# TASK STATEMENT
Starting at the top of the records, output every line through the one that contains "(Rocq's primitive floats), a", keeping each exactly as it appears.

##### INFORMATION GIVEN

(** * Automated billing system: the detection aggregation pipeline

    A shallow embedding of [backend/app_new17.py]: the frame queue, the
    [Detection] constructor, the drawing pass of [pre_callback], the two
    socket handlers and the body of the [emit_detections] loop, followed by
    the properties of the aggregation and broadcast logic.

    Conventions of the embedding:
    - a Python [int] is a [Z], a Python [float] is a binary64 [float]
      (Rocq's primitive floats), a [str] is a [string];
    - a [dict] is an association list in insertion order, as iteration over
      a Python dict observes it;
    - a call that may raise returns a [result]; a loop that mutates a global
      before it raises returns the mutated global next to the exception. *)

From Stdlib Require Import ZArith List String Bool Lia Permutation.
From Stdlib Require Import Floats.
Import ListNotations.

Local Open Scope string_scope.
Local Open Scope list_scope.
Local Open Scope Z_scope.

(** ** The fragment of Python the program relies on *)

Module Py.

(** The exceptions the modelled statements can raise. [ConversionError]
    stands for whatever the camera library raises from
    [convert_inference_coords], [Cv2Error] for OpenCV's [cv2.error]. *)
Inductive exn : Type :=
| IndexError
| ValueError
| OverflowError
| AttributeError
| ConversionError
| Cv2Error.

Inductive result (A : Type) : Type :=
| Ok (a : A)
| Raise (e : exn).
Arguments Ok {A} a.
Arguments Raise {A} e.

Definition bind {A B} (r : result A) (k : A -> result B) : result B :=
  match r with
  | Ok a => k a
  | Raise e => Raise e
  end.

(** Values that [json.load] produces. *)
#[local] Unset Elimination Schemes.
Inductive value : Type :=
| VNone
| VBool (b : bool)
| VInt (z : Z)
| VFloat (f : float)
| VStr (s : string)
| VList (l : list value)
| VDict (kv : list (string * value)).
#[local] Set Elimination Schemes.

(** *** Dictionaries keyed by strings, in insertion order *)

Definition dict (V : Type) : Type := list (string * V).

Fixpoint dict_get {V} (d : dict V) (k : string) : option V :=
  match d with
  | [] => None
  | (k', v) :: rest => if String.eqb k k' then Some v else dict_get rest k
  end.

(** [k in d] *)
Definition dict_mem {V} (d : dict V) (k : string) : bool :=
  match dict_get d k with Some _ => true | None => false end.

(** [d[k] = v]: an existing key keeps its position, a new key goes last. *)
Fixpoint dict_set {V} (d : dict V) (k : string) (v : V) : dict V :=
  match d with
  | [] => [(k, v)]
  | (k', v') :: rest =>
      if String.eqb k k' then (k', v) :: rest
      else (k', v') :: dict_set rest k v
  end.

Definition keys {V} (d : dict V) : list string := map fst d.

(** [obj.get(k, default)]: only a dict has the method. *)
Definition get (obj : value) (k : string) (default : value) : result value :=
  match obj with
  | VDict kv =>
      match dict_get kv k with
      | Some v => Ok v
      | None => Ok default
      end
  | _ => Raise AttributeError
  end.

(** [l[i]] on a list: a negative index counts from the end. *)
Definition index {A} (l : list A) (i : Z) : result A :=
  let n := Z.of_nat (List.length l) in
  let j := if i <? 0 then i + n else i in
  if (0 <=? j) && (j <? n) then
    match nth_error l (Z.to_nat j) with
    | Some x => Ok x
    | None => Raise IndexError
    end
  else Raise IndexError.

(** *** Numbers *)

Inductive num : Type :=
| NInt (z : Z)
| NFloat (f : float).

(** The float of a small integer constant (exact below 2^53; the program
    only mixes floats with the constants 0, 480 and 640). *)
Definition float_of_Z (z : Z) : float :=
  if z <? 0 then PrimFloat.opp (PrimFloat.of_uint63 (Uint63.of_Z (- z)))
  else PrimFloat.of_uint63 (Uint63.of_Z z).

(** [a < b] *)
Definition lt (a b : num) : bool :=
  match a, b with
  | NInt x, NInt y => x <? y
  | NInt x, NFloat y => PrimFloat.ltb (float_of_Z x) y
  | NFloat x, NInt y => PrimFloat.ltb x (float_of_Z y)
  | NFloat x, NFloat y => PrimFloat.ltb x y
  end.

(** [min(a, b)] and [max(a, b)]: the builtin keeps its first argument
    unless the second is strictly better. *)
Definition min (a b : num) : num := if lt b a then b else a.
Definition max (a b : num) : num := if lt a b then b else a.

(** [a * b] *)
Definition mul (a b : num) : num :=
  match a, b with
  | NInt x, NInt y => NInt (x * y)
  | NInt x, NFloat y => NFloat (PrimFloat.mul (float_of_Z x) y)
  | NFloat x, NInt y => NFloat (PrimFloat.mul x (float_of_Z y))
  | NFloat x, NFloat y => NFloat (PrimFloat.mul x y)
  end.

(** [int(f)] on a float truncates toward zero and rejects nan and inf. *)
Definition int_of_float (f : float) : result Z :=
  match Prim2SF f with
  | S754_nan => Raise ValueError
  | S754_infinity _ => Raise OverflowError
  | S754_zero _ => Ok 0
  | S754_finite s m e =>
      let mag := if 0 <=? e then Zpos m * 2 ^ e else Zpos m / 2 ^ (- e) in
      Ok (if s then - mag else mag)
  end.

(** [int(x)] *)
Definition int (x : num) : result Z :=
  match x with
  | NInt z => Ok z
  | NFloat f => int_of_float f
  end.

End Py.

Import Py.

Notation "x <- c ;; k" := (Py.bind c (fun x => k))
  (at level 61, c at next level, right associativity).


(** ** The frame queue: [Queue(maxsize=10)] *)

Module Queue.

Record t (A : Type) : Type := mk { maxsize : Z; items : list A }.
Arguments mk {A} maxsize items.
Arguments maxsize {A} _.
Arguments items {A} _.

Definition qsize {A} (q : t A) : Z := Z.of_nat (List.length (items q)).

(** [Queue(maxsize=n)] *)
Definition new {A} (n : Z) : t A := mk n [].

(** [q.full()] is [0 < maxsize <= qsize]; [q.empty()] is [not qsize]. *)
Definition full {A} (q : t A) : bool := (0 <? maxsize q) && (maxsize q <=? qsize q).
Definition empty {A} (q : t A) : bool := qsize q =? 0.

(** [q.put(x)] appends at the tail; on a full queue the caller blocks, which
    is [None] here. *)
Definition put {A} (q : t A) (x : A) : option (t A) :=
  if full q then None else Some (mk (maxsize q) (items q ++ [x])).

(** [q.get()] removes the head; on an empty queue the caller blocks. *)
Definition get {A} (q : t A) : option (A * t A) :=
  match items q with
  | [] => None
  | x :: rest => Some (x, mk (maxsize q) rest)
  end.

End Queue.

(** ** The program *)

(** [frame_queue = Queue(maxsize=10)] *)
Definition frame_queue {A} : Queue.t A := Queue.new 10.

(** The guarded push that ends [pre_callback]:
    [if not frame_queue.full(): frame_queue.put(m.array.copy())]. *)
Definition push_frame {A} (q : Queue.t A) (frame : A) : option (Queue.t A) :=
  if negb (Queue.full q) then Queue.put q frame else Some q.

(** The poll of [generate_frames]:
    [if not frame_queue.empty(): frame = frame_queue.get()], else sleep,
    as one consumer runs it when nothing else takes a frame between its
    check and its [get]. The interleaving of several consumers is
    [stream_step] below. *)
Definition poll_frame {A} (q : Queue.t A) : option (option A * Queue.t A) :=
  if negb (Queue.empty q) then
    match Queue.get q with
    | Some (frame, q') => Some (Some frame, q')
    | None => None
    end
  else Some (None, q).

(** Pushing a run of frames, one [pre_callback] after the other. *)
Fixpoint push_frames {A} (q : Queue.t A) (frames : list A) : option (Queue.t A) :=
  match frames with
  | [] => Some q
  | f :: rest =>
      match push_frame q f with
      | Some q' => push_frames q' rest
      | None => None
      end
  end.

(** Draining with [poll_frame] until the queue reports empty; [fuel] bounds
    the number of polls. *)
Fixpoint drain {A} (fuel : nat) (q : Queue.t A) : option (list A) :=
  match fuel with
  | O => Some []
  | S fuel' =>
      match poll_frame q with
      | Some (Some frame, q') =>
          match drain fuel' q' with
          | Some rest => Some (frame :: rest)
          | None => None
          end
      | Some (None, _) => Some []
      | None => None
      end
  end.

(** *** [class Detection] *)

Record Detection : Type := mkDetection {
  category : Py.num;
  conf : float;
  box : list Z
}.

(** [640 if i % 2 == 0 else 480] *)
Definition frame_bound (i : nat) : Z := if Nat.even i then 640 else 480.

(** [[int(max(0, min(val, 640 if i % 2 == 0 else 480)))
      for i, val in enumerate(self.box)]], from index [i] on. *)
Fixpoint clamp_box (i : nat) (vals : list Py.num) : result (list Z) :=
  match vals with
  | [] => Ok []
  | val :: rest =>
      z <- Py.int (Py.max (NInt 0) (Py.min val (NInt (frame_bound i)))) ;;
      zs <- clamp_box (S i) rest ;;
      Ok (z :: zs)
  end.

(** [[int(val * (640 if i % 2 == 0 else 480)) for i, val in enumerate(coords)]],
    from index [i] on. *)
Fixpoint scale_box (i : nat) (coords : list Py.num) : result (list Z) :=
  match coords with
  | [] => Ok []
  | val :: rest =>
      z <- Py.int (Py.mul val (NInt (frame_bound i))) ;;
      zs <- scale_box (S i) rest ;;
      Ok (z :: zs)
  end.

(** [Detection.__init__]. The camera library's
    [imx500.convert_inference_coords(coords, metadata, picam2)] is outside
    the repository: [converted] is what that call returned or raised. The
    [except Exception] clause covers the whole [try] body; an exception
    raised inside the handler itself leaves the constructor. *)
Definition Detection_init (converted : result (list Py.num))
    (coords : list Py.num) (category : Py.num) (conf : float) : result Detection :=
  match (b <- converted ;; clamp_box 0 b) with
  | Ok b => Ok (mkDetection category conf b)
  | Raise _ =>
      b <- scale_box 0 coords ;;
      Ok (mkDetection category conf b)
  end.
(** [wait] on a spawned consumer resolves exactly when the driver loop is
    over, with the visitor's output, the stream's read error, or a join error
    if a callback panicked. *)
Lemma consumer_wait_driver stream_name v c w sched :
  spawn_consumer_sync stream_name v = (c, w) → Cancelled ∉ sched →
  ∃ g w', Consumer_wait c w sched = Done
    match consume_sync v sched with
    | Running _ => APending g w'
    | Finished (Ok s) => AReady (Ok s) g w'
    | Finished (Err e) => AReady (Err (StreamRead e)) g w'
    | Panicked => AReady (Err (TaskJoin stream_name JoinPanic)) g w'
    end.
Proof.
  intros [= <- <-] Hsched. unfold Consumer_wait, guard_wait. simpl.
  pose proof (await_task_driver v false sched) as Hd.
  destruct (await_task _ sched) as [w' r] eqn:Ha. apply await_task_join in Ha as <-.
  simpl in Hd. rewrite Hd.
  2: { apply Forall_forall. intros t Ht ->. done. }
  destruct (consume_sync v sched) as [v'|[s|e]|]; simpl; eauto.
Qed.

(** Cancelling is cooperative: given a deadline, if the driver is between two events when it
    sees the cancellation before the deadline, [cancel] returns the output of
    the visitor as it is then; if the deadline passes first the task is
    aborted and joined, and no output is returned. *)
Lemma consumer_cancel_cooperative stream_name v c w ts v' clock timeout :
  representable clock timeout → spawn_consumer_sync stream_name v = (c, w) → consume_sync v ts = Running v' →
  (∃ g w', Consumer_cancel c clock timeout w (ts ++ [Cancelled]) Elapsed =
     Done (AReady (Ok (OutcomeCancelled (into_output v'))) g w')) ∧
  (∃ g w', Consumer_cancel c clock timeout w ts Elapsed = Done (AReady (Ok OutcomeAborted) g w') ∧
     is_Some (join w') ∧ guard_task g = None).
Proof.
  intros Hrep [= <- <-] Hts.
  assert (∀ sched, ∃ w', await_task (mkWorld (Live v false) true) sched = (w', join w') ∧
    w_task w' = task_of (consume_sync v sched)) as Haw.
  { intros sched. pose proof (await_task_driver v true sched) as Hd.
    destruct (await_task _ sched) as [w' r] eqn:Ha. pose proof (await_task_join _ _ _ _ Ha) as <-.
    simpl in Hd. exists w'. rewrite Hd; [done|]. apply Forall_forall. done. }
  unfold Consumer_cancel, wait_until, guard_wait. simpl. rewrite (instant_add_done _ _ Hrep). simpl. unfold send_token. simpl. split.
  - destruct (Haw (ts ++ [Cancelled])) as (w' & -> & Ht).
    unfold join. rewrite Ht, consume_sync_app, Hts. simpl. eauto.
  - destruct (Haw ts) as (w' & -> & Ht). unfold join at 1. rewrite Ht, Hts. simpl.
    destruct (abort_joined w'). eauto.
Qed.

##########

# WRITTEN REPLY
(** * Automated billing system: the detection aggregation pipeline

    A shallow embedding of [backend/app_new17.py]: the frame queue, the
    [Detection] constructor, the drawing pass of [pre_callback], the two
    socket handlers and the body of the [emit_detections] loop, followed by
    the properties of the aggregation and broadcast logic.

    Conventions of the embedding:
    - a Python [int] is a [Z], a Python [float] is a binary64 [float]
      (Rocq's primitive floats), a [str] is a [string];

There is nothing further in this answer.